What you have to do: In the data that follows, find the line with "Definition record_success (g"; transcribe it, every later line up to the one with "Definition should_fallback_to_prompting (g", and that line as well, exactly and with no others.

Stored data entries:

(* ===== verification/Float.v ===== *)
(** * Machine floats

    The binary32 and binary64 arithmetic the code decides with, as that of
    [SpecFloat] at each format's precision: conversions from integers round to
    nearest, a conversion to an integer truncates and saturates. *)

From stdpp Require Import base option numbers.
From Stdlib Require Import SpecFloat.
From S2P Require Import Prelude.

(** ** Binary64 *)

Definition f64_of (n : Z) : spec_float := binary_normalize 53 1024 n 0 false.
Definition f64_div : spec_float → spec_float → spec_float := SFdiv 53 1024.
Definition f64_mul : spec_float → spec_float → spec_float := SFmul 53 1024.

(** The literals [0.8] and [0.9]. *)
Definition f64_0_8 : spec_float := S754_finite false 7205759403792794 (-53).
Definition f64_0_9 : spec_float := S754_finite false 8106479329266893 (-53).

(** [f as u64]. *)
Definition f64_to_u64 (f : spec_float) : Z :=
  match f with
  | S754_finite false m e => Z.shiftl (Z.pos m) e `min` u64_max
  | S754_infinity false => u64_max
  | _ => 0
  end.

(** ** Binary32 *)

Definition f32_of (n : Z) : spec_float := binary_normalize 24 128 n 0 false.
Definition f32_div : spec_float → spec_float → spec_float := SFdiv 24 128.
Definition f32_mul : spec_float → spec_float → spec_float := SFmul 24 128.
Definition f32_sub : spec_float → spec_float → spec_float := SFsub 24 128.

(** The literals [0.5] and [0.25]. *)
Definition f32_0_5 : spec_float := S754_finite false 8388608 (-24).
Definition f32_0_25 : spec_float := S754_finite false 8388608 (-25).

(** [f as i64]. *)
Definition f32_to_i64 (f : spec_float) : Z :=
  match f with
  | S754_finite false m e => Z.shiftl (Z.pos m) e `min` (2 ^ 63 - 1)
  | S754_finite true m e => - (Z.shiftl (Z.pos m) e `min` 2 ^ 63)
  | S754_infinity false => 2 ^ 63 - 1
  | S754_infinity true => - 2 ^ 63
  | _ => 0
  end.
--
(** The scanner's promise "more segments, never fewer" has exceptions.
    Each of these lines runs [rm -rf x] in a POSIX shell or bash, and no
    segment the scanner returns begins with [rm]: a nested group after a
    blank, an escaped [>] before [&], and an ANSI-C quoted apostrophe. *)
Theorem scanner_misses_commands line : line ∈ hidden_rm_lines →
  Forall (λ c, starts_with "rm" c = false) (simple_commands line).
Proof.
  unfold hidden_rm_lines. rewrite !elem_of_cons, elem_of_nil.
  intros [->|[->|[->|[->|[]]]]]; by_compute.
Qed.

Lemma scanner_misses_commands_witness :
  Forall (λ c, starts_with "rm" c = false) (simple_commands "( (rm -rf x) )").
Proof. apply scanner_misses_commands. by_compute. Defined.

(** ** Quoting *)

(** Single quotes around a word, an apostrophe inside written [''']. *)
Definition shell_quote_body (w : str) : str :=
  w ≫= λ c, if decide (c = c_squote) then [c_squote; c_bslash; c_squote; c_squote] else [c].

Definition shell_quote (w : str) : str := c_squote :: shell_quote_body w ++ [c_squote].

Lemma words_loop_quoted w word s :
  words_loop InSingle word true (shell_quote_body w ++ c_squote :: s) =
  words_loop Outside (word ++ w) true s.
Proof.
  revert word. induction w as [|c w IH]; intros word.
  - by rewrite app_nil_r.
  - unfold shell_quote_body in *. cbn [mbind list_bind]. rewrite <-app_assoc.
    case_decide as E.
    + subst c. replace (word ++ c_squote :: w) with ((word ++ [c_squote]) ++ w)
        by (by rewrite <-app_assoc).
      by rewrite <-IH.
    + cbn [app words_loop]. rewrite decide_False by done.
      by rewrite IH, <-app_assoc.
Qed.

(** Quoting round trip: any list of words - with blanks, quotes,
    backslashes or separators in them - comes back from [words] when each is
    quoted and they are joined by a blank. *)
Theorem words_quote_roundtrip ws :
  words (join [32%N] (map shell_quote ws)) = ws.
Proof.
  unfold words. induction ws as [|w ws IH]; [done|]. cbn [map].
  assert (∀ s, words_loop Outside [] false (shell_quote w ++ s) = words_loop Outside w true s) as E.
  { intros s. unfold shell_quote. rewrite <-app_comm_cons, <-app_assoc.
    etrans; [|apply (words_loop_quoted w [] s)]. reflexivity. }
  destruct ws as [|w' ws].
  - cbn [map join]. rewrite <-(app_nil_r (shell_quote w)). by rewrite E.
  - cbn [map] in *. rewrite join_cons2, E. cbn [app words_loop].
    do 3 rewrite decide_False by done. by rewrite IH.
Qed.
==
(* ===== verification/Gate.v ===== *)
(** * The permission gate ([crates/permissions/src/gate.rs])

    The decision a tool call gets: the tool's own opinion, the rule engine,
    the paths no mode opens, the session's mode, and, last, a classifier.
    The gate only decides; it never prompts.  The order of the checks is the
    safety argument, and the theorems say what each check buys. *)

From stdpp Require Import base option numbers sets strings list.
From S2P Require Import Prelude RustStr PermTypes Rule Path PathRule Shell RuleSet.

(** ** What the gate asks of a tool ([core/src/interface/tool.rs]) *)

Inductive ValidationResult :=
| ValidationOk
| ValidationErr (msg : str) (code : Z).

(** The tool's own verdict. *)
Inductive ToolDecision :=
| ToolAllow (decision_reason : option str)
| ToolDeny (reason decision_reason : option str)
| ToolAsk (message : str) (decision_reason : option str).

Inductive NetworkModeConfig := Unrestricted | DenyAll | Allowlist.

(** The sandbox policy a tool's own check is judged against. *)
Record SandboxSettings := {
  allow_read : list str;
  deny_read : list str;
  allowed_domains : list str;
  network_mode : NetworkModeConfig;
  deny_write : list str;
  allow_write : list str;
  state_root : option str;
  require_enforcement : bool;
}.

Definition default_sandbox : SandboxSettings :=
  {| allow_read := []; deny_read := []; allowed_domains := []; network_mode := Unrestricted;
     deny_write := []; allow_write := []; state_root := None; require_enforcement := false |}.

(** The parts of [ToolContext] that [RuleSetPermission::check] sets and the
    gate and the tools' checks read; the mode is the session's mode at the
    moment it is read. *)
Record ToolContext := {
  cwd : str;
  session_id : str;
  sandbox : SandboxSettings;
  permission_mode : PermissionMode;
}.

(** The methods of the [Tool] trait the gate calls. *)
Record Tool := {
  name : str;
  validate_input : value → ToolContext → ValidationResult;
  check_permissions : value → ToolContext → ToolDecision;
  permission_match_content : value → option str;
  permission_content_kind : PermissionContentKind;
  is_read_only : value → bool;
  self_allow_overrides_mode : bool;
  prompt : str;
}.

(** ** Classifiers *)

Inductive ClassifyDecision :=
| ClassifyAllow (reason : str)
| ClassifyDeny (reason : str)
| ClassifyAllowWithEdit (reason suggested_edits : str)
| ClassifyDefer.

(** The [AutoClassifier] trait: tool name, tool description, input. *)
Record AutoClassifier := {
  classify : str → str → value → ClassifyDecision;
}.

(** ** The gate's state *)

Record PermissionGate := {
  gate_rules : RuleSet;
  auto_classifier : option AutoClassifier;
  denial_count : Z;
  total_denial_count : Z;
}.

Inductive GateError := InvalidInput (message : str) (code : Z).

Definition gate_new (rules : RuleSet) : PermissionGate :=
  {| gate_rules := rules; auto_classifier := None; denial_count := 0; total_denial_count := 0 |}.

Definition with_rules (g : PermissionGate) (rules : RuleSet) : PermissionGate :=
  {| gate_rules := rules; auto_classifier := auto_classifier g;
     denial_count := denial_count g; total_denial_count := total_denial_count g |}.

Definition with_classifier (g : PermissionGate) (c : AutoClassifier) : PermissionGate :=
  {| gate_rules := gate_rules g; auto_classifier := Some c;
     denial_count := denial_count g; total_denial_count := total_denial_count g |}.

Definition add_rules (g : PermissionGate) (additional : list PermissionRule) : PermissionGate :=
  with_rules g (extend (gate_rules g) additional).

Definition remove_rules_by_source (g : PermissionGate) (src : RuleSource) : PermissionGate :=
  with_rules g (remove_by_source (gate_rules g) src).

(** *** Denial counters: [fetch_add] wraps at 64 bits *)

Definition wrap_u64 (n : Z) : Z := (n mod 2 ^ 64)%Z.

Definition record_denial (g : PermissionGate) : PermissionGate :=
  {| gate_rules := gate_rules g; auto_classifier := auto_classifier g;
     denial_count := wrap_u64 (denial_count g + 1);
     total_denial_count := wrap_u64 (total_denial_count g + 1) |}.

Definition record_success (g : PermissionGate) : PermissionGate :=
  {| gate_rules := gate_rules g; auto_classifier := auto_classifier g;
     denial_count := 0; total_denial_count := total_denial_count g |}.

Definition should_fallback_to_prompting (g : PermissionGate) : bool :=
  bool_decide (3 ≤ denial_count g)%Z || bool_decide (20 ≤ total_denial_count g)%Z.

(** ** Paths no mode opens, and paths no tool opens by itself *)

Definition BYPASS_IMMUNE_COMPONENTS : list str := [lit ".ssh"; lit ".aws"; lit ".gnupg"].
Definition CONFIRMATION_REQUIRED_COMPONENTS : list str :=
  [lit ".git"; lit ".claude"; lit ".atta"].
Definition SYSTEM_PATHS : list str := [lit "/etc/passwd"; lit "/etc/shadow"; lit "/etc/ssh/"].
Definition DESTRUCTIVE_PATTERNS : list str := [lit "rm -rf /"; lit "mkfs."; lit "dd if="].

Task output:
Definition record_success (g : PermissionGate) : PermissionGate :=
  {| gate_rules := gate_rules g; auto_classifier := auto_classifier g;
     denial_count := 0; total_denial_count := total_denial_count g |}.

Definition should_fallback_to_prompting (g : PermissionGate) : bool :=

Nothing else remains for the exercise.